■ **Your goal**
Respond with exact copies of the lines running from the line that contains "Theorem createLink_answers (g" to the end of the material.

■ **Exercise input**
-*-*-

Lemma count_code_le_1 (code : string) (w : World) :
  wf w -> (count_code code w <= 1)%nat.
Proof.
  intros Hwf. pose proof (wf_codes w Hwf) as Hnd. unfold count_code.
  induction (links w) as [|x ds IH]; cbn [filter List.length map] in *;
    [lia|].
  inversion Hnd as [|? ? Hnotin Hnd']; subst.
  destruct (has_code code x) eqn:Hx; [|apply IH, Hnd'].
  cbn [List.length]. apply has_code_true in Hx.
  rewrite (find_none_filter code ds); [cbn; lia|].
  apply not_in_find_none. rewrite <- Hx. exact Hnotin.
Qed.

Section Handlers.

Variable URL_parses : string -> bool.
Hypothesis URL_parses_nonempty : URL_parses "" = false.

(** X1.  [POST /api/links], run alone, is decided by three tests in this
    order: the URL does not parse (400), the chosen code is malformed (400),
    a document holds the code (409); otherwise the answer is 201 with the
    code and the URL, and the collection gains exactly the new document.
    [save()] is never refused, so no other status and no database text is
    ever sent, and the collection changes only with a 201. *)
Theorem createLink_answers (g : string) (now : Date) (url : string)
    (custom : option string) (w : World) :
  LinkController.createLink URL_parses g now url custom w
  = if negb (URL_parses url)
    then (mkReply 400 (JsonError (Text "Invalid URL provided")), w)
    else if negb (CODE_REGEX_test (chosen_code g custom))
    then (mkReply 400 (JsonError (Text "Invalid short code format")), w)
    else match Link_findOne (chosen_code g custom) w with
         | Some _ =>
             (mkReply 409 (JsonError (Text "Short code already exists")), w)
         | None =>
             (mkReply 201 (JsonCreated (chosen_code g custom) url),
              mkWorld (links w ++ [mkLink (next_oid w) (chosen_code g custom)
                                          url 0 None now])
                      (S (next_oid w)))
         end.
Proof.
  unfold LinkController.createLink.
  destruct (URL_parses url) eqn:Hu; cbn [negb].
  - destruct (CODE_REGEX_test (chosen_code g custom)) eqn:Hre; cbn [negb].
    + destruct (Link_findOne (chosen_code g custom) w) as [l|] eqn:Hfind.
      * rewrite (run_createLink_taken URL_parses g now url custom w l);
          auto.
      * rewrite (run_createLink_fresh URL_parses URL_parses_nonempty
                   g now url custom _ w Hu eq_refl Hre Hfind).
        reflexivity.
    + rewrite createLink_invalid_code by assumption. reflexivity.
  - rewrite createLink_invalid_url by assumption. reflexivity.
Qed.
(** * Car detection API: the detector (src/car_detector.py) and the
      FastAPI handlers (src/api.py), embedded as state-and-exception
      passing programs over a small model of the Python runtime. *)

From Stdlib Require Import PrimFloat.
From stdpp Require Import gmap strings list pretty.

-*-*-

■ **Problem solution**
Theorem createLink_answers (g : string) (now : Date) (url : string)
    (custom : option string) (w : World) :
  LinkController.createLink URL_parses g now url custom w
  = if negb (URL_parses url)
    then (mkReply 400 (JsonError (Text "Invalid URL provided")), w)
    else if negb (CODE_REGEX_test (chosen_code g custom))
    then (mkReply 400 (JsonError (Text "Invalid short code format")), w)
    else match Link_findOne (chosen_code g custom) w with
         | Some _ =>
             (mkReply 409 (JsonError (Text "Short code already exists")), w)
         | None =>
             (mkReply 201 (JsonCreated (chosen_code g custom) url),
              mkWorld (links w ++ [mkLink (next_oid w) (chosen_code g custom)
                                          url 0 None now])
                      (S (next_oid w)))
         end.
Proof.
  unfold LinkController.createLink.
  destruct (URL_parses url) eqn:Hu; cbn [negb].
  - destruct (CODE_REGEX_test (chosen_code g custom)) eqn:Hre; cbn [negb].
    + destruct (Link_findOne (chosen_code g custom) w) as [l|] eqn:Hfind.
      * rewrite (run_createLink_taken URL_parses g now url custom w l);
          auto.
      * rewrite (run_createLink_fresh URL_parses URL_parses_nonempty
                   g now url custom _ w Hu eq_refl Hre Hfind).
        reflexivity.
    + rewrite createLink_invalid_code by assumption. reflexivity.
  - rewrite createLink_invalid_url by assumption. reflexivity.
Qed.
(** * Car detection API: the detector (src/car_detector.py) and the
      FastAPI handlers (src/api.py), embedded as state-and-exception
      passing programs over a small model of the Python runtime. *)

From Stdlib Require Import PrimFloat.
From stdpp Require Import gmap strings list pretty.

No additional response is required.